Into this already complex story come recent studies using strictly topological approaches (that is, without population dynamics) to actual webs, as against abstractions of them. When the most connected species are successively removed from the web, the web is not ‘species deletion stable’3. Many species lose their only prey source (and so must become extinct in turn), and the web quickly breaks into many disconnected sub-webs61,62,63,64. By contrast, when disasters extirpate species randomly, these webs are robust, showing both little fragmentation and few secondary extinctions61,62,63,64. Perhaps well-connected species are those that are relatively abundant at their particular trophic level and so are unlikely to be lost.
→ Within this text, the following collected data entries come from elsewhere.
(* ===== verification/ContentKeys.v ===== *)
(** * Content keys (crates/content-keys/src/lib.rs)

    Retention windows and the key state they give a message, policy transitions,
    cooperative shredding across the devices of an account, and the oracle that
    releases archived keys to members who prove their membership. Instants come from
    [chrono]; [Duration::seconds] panics out of its range, which is [None] here. *)

From S2P Require Import Prelude Collections Bytes StrOps Crypto Governance MlsGroup.

(** ** Retention windows *)

Inductive RetentionWindow :=
| Hours1
| Hours24
| Days7
| Days30
| Days90
| CustomSeconds (seconds : N)
| UnlimitedWarned.

#[export] Instance RetentionWindow_eq_dec : EqDecision RetentionWindow.
Proof. solve_decision. Defined.

Definition window_presets : list RetentionWindow := [Hours1; Hours24; Days7; Days30; Days90].

Definition window_label (w : RetentionWindow) : string :=
  match w with
  | Hours1 => "1 hour"
  | Hours24 => "24 hours"
  | Days7 => "7 days"
  | Days30 => "30 days"
  | Days90 => "90 days"
  | CustomSeconds seconds => "custom " +:+ pretty seconds +:+ " seconds"
  | UnlimitedWarned => "warned unlimited / never-lock"
  end.

Definition window_seconds (w : RetentionWindow) : option N :=
  match w with
  | Hours1 => Some 3600
  | Hours24 => Some 86400
  | Days7 => Some 604800
  | Days30 => Some 2592000
  | Days90 => Some 7776000
  | CustomSeconds s => Some s
  | UnlimitedWarned => None
  end.

Definition one_of (s : string) (alternatives : list string) : bool :=
  existsb (String.eqb s) alternatives.

Definition window_from_label (label : string) : option RetentionWindow :=
  let normalized := to_ascii_lowercase (trim label) in
  if one_of normalized ["1 hour"; "1h"; "hour"] then Some Hours1
  else if one_of normalized ["24 hours"; "24h"; "1 day"] then Some Hours24
  else if one_of normalized ["7 days"; "7d"; "7 day default"] then Some Days7
  else if one_of normalized ["30 days"; "30d"] then Some Days30
  else if one_of normalized ["90 days"; "90d"] then Some Days90
  else if one_of normalized ["unlimited"; "never-lock"; "warned unlimited / never-lock"]
  then Some UnlimitedWarned
  else
    rest ← strip_prefix "custom " normalized;
    seconds ← strip_suffix " seconds" rest;
    CustomSeconds <$> parse_u64 seconds.
(* ===== verification/Delivery.v ===== *)
(** * Ordered commit delivery and fork repair (crates/mls-delivery/src/lib.rs)

    Epoch summaries and fork detection, the canonical order of application events
    and commits, the delivery state that accepts commits, Welcome and catch-up
    packages, and the explicit repair plans for forks. *)

From S2P Require Import Prelude Collections Bytes Crypto DeliveryError.

(** ** Summaries and fork detection *)

Record EpochSummary := {
  es_epoch : N;
  es_tree_hash : bytes;
  es_confirmation_tag : bytes
}.

#[export] Instance EpochSummary_eq_dec : EqDecision EpochSummary.
Proof. solve_decision. Defined.

(** The derived [Ord]: fields in declaration order. *)
Definition summary_cmp : EpochSummary → EpochSummary → comparison :=
  cmp_lex (cmp_by es_epoch N.compare)
    (cmp_lex (cmp_by es_tree_hash (cmp_list N.compare))
       (cmp_by es_confirmation_tag (cmp_list N.compare))).

Definition needs_repair (local remote : EpochSummary) : bool :=
  (es_epoch local =? es_epoch remote) &&
  (negb (bool_decide (es_tree_hash local = es_tree_hash remote)) ||
   negb (bool_decide (es_confirmation_tag local = es_confirmation_tag remote))).

Record ForkEvidence := { fe_local : EpochSummary; fe_remote : EpochSummary }.

Inductive ForkStatus :=
| InSync
| NeedsCatchUp (remote_epoch : N)
| StatusDowngradeOrReplay (remote_epoch : N)
| Diverged (evidence : ForkEvidence).
(* ===== verification/Abuse.v ===== *)
(** * Abuse controls (crates/abuse/src/lib.rs)

    Retry backoff, the per-key rate limiter, relay contribution accounting and the
    combined controls. Instants come from [chrono]; an addition that leaves its
    range panics in the source and is [None] here. *)

From S2P Require Import Prelude Collections Bytes Crypto F32.

Inductive AbuseError :=
| InvalidBackoffPolicy
| InvalidSoakClock
| ReportSerialization.

Inductive AbuseDecision :=
| Allowed
| RateLimited (retry_after_ms : N)
| Backoff (attempt delay_ms : N)
| Deprioritized (penalty_units : N)
| FailClosed (reason : string).

#[export] Instance AbuseDecision_eq_dec : EqDecision AbuseDecision.
Proof. solve_decision. Defined.

Definition decision_allowed (d : AbuseDecision) : bool :=
  match d with Allowed => true | _ => false end.

Definition blocks_success_claim (d : AbuseDecision) : bool :=
  match d with RateLimited _ | Backoff _ _ | FailClosed _ => true | _ => false end.

(** ** Backoff *)

Record AbuseBackoffPolicy := {
  bp_initial_ms : N;
  bp_max_ms : N;
  bp_multiplier : N;
  bp_max_attempts : N
}.

Definition backoff_validate (p : AbuseBackoffPolicy) : result unit AbuseError :=
  if (bp_initial_ms p =? 0) || (bp_max_ms p <? bp_initial_ms p) ||
     (bp_multiplier p <? 1) || (bp_max_attempts p =? 0)
  then Err InvalidBackoffPolicy else Ok tt.

Definition AbuseBackoffPolicy_new (initial_ms max_ms multiplier max_attempts : N) :
    result AbuseBackoffPolicy AbuseError :=
  let policy := {| bp_initial_ms := initial_ms; bp_max_ms := max_ms;
                   bp_multiplier := multiplier; bp_max_attempts := max_attempts |} in
  check backoff_validate policy in Ok policy.

(** The body of [for _ in 0..exponent]. *)
Definition backoff_step (p : AbuseBackoffPolicy) (delay : N) : N :=
  N.min (sat_mul u64_max delay (bp_multiplier p)) (bp_max_ms p).
(* ===== verification/TextSend.v ===== *)
(** * The outbound text pipeline (crates/mls-delivery/src/lib.rs)

    Encrypt, sign, persist, queue, send: [TextOutboundPipeline] over its adapter
    traits, which are classes here, with the in-memory adapters as instances. An
    operation returns the new pipeline with its result, so that an error path shows
    which effects happened before it. *)

From S2P Require Import Prelude Collections Bytes Crypto DeliveryError TextEnvelope Abuse.

Section requests.
Context `{Chrono}.

Record TextOutboundRequest := {
  or_group_id : string;
  or_channel_id : string;
  or_epoch : N;
  or_sender_leaf : N;
  or_sender_device_id : string;
  or_sequence : N;
  or_message_id : string;
  or_retention : TextRetentionMetadata;
  or_plaintext : bytes;
  or_sent_at_ms : N;
  or_now : datetime
}.
End requests.

Record TextSelectedRoute := {
  sr_session_id : string;
  sr_route_label : string;
  sr_overlay_hops : N;
  sr_ciphertext_only : bool
}.

Record TextAuthorLogEnvelope := {
  al_channel_id : string;
  al_envelope : TextMessageEnvelope;
  al_sent_at_ms : N
}.

Record TextOutboundFrame := {
  of_session_id : string;
  of_route_label : string;
  of_payload : bytes
}.
Lemma first_from_slot (leaf seq : N) (seen : TextReceiveState) :
  match first_from (leaf, seq, "") seen with
  | Some (l, s, _) => (l =? leaf) && (s =? seq)
  | None => false
  end = true ↔ ∃ id, (leaf, seq, id) ∈ seen.
Proof.
  unfold first_from. split.
  - destruct (head _) as [[[l s] id]|] eqn:Hh; [|done].
    intros [->%N.eqb_eq ->%N.eqb_eq]%andb_true_iff. exists id.
    apply head_Some_elem_of in Hh. apply list_elem_of_filter in Hh as [_ Hin].
    by rewrite elem_of_sorted_elements in Hin.
  - intros [id Hid]. pose proof (slot_cmp_start leaf seq id) as Hge.
    assert ((leaf, seq, id) ∈ filter (λ k, key_cmp k (leaf, seq, "") ≠ Lt) (sorted_elements seen))
      as Hf by (apply list_elem_of_filter; by rewrite elem_of_sorted_elements).
    destruct (head _) as [[[l s] id']|] eqn:Hh.
    + apply (head_filter_sorted (cmp_le key_cmp)) in Hh as (_ & Hlo & Hmin).
      * assert (cmp_le key_cmp (l, s, id') (leaf, seq, id)) as Hle
          by (apply Hmin; by rewrite ?elem_of_sorted_elements).
        pose proof (slot_between (l, s, id') (leaf, seq) "" id Hlo Hle) as [= -> ->].
        by rewrite !N.eqb_refl.
      * intros x. unfold cmp_le. by rewrite (cmp_refl key_cmp).
      * apply sort_by_sorted, _.
    + destruct (filter _ _); [by apply not_elem_of_nil in Hf|done].
Qed.

Definition slot_seen (seen : TextReceiveState) (leaf seq : N) : Prop :=
  ∃ id, (leaf, seq, id) ∈ seen.

Lemma accept_cases seen e :
  (slot_seen seen (te_sender_leaf e) (te_sequence e) ∧
   accept seen e = (seen, Err (TextReceiveReplay (te_sender_leaf e) (te_sequence e)))) ∨
  (¬ slot_seen seen (te_sender_leaf e) (te_sequence e) ∧
   accept seen e =
     ({[(te_sender_leaf e, te_sequence e, te_message_id e)]} ∪ seen, Ok tt)).
Proof.
  unfold accept, slot_seen. rewrite <- first_from_slot.
  match goal with |- context [if ?b then _ else _] => destruct b end; auto.
Qed.

Lemma slot_seen_insert seen leaf seq id :
  slot_seen ({[(leaf, seq, id)]} ∪ seen) leaf seq.
Proof. exists id. set_solver. Qed.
In sum, we do not completely understand how species persist in complex webs when disturbances propagate quickly and apparently strongly. More realistic models that incorporate the relationships between link strength, abundance and trophic generalization may provide the answers.

Conclusions

Our knowledge of the structure of ecological networks is still incomplete in important areas that include compartments and reciprocal specialization. Species are closer than previously thought, and many webs have very dense clusters of linkages. The relationships between body size, abundance, trophic specialization and nested diets (both across and within trophic levels) are not only interesting in themselves9,35,38: they may constrain web dynamics in theoretically unexplored ways. Such constraints may be essential to explain the persistence of species in a constantly changing world, and the tolerance of current ecosystems to natural gains and losses of species as well as their vulnerability to unnaturally inflated extinction rates.